Additional trivia:
- On Thanksgiving Day, the New York Daily News reported: "O.J. Simpson called it 'blood money' and laughed yesterday as he boasted how he gladly spent the estimated $663,000 he got from Rupert Murdoch's company for his now-discarded book . . . In a telephone interview with Florida radio station WTPS-AM, Simpson said, "Would everybody stop being so naive? Of course I got paid . . . I spent the money on my bills. It's gone."
- From an article in the New York Post (NYP) referring to the Florida interview: "Simpson said the project was not a confession to the slayings. "I made it clear from the first day I met the writer that I wasn't involved . . . I said, 'I have nothing to confess.' "

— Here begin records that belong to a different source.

(** C28. The administration socket acts for root alone: whatever connections
    come and whatever they send, the state of the recovery ledger, the seat
    and the terminals after them is what the handler makes of the requests of
    root, one after the other and nothing in between; a peer that is not root
    or is unknown, an empty or oversized packet, one that does not parse or
    one of another version changes nothing. *)
Theorem admin_socket_acts_for_root {H}
    (handler : RecoveryAdminRequest → SR H string RecoveryAdminResponse)
    (connections : list (option AdminConnection)) (h : H) :
  admin_serve handler connections h =
  foldl (λ h request, (handler request h).1) h (omap root_request connections).
Proof.
  revert h. induction connections as [|c rest IH]; intros h; [done|]. cbn [omap list_omap].
  unfold admin_serve in *. cbn [foldl]. rewrite IH. destruct c as [c|]; [|done].
  rewrite handle_connection_state. by destruct (root_request (Some c)).
Qed.

(** The client and the server agree: a request of root that fits a packet
    comes back as the handler's response, or as its refusal. *)
Theorem admin_request_answered {H}
    (handler : RecoveryAdminRequest → SR H string RecoveryAdminResponse)
    (request : RecoveryAdminRequest) (h : H) (bytes reply : string) :
  let response := match (handler request h).2 with
                  | Ok message => message
                  | Err reason => rejected reason
                  end in
  let question := mkAdminEnvelope RECOVERY_ADMIN_PROTOCOL_VERSION request in
  let answer := mkAdminEnvelope RECOVERY_ADMIN_PROTOCOL_VERSION response in
  serde_to_vec question = Some bytes → serde_from_slice bytes = Some question →
  0 < str_len bytes ≤ MAX_RECOVERY_ADMIN_PACKET_BYTES →
  serde_to_vec answer = Some reply → serde_from_slice reply = Some answer →
  0 < str_len reply ≤ MAX_RECOVERY_ADMIN_PACKET_BYTES →
  let receive packet :=
    match (handle_connection handler (mkAdminConnection (Some 0) (Some packet) str_len) h).2 with
    | Ok reply => Some reply
    | Err _ => None
    end in
  send_recovery_request (mkAdminClientHost true true (λ _, true) receive) request = Ok response.
Proof.
  intros response question answer Hq Hqp Hql Ha Hap Hal receive.
  assert (receive bytes = Some reply) as HR.
  { unfold receive, handle_connection. rewrite !sr_bind_eq. cbn -[send_reply]. rewrite sr_bind_eq.
    rewrite (proj2 (Z.eqb_neq (str_len bytes) 0)) by lia.
    rewrite (proj2 (Z.ltb_ge MAX_RECOVERY_ADMIN_PACKET_BYTES (str_len bytes))) by lia.
    cbn -[send_reply]. rewrite sr_bind_eq. unfold admin_response. rewrite Hqp.
    cbn -[send_reply]. unfold response in *. clear Hap. destruct (handler request h) as [h' r].
    cbn [snd] in *.
    assert ((send_reply (mkAdminConnection (Some 0) (Some bytes) str_len)
      (match r with Ok m => m | Err reason => rejected reason end) h').2 = Ok reply) as HS.
    { unfold send_reply. rewrite sr_bind_eq. fold answer. rewrite Ha. cbn.
      rewrite !sr_bind_eq, (proj2 (Z.leb_le _ _) (proj2 Hal)). cbn. rewrite sr_bind_eq.
      rewrite (proj2 (Z.leb_le 0 (str_len reply))) by lia. cbn.
      by rewrite sr_bind_eq, Z.eqb_refl. }
    destruct r; by rewrite HS. }
  unfold send_recovery_request. cbn -[receive MAX_RECOVERY_ADMIN_PACKET_BYTES]. fold question.
  rewrite Hq, (proj2 (Z.ltb_ge MAX_RECOVERY_ADMIN_PACKET_BYTES (str_len bytes))) by lia.
  rewrite HR, (proj2 (Z.eqb_neq (str_len reply) 0)) by lia.
  rewrite (proj2 (Z.ltb_ge MAX_RECOVERY_ADMIN_PACKET_BYTES (str_len reply))) by lia.
  by rewrite Hap.
Qed.
End AdminSocketClaims.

- "After the interview, the former gridiron great played three hours of golf at a course near his home in Miami. He refused to answer questions, but could be heard loudly singing, 'I work hard for my money' and chuckling to himself as he was driven around in a buggy by one of his playing partners. " (NYP)
- eBay responded to complaints from the family of Nicole Brown Simpson that copies of the book were showing up on the online auction site. Hani Durzy, spokesman for eBay said, "Once HarperCollins reports to us, we take the auctions down . . . "We appreciate the concern of the Brown family, but this is a procedure that has to be followed."
- Rupert Murdoch's News Corp broke its silence about the deal, admitting that the "third party" with whom ReganBooks had contracted was Lorraine Brooke Associates. The advance paid was $880,000. The $663,000 figure reported by the Daily News is arrived at by subtracting the $100,000 paid to ghostwriter, Pablo Fenjves, and by subtracting the presumably 15% commission paid to Lorraine Brooke Associates ($117,000),
- In a November 28th story, Newsweek reports "that ABC’s Barbara Walters had explored so seriously the idea of doing a Simpson interview to promote the book that when she balked at proceeding, ABC’s Entertainment division had to pay Murdoch’s publishing arm a “kill fee” of as much as $1 million."
"O villain, villain, smiling, damned villain!"